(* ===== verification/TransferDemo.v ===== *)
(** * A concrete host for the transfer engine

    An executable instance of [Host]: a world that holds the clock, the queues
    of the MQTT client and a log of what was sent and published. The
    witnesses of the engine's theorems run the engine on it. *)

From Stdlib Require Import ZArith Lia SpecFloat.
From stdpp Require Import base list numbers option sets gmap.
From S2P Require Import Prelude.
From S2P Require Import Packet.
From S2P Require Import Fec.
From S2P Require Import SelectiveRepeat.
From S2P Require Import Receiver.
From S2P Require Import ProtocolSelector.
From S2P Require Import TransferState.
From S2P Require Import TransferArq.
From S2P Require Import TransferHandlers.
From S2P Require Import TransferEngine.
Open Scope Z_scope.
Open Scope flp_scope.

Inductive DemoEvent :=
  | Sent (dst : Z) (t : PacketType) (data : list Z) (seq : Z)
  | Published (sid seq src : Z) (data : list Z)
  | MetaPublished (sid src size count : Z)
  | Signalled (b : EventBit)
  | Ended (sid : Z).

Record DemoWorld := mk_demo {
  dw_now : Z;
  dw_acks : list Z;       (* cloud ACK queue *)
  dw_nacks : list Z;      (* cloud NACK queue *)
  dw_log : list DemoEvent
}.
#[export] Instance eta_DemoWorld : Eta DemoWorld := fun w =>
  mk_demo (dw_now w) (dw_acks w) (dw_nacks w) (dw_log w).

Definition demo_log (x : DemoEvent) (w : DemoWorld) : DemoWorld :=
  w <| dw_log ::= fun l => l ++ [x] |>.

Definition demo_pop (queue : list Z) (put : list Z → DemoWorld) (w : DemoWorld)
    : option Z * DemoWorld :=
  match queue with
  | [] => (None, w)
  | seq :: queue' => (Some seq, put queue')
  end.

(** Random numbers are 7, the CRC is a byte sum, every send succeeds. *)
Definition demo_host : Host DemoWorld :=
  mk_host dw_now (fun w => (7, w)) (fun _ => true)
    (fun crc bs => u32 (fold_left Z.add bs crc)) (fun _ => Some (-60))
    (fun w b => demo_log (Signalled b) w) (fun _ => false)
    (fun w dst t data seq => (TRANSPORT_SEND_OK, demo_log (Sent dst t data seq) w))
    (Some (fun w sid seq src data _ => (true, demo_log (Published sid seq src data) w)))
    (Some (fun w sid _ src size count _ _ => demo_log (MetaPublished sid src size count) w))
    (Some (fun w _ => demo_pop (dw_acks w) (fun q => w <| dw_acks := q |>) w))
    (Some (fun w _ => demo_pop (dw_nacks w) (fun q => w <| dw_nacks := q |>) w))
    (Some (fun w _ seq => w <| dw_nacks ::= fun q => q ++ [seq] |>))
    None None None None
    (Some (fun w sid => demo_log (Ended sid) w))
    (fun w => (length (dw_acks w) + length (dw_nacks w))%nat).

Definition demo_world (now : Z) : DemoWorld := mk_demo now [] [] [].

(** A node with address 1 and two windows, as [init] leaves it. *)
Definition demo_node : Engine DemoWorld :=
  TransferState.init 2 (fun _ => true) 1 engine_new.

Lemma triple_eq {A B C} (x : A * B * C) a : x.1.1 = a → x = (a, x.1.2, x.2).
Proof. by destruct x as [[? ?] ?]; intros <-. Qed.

* * *

## Problem requirements
Line by line, check the material above for the word "cloud", then give the number of lines that hold it and nothing else.

## Answer to this task
2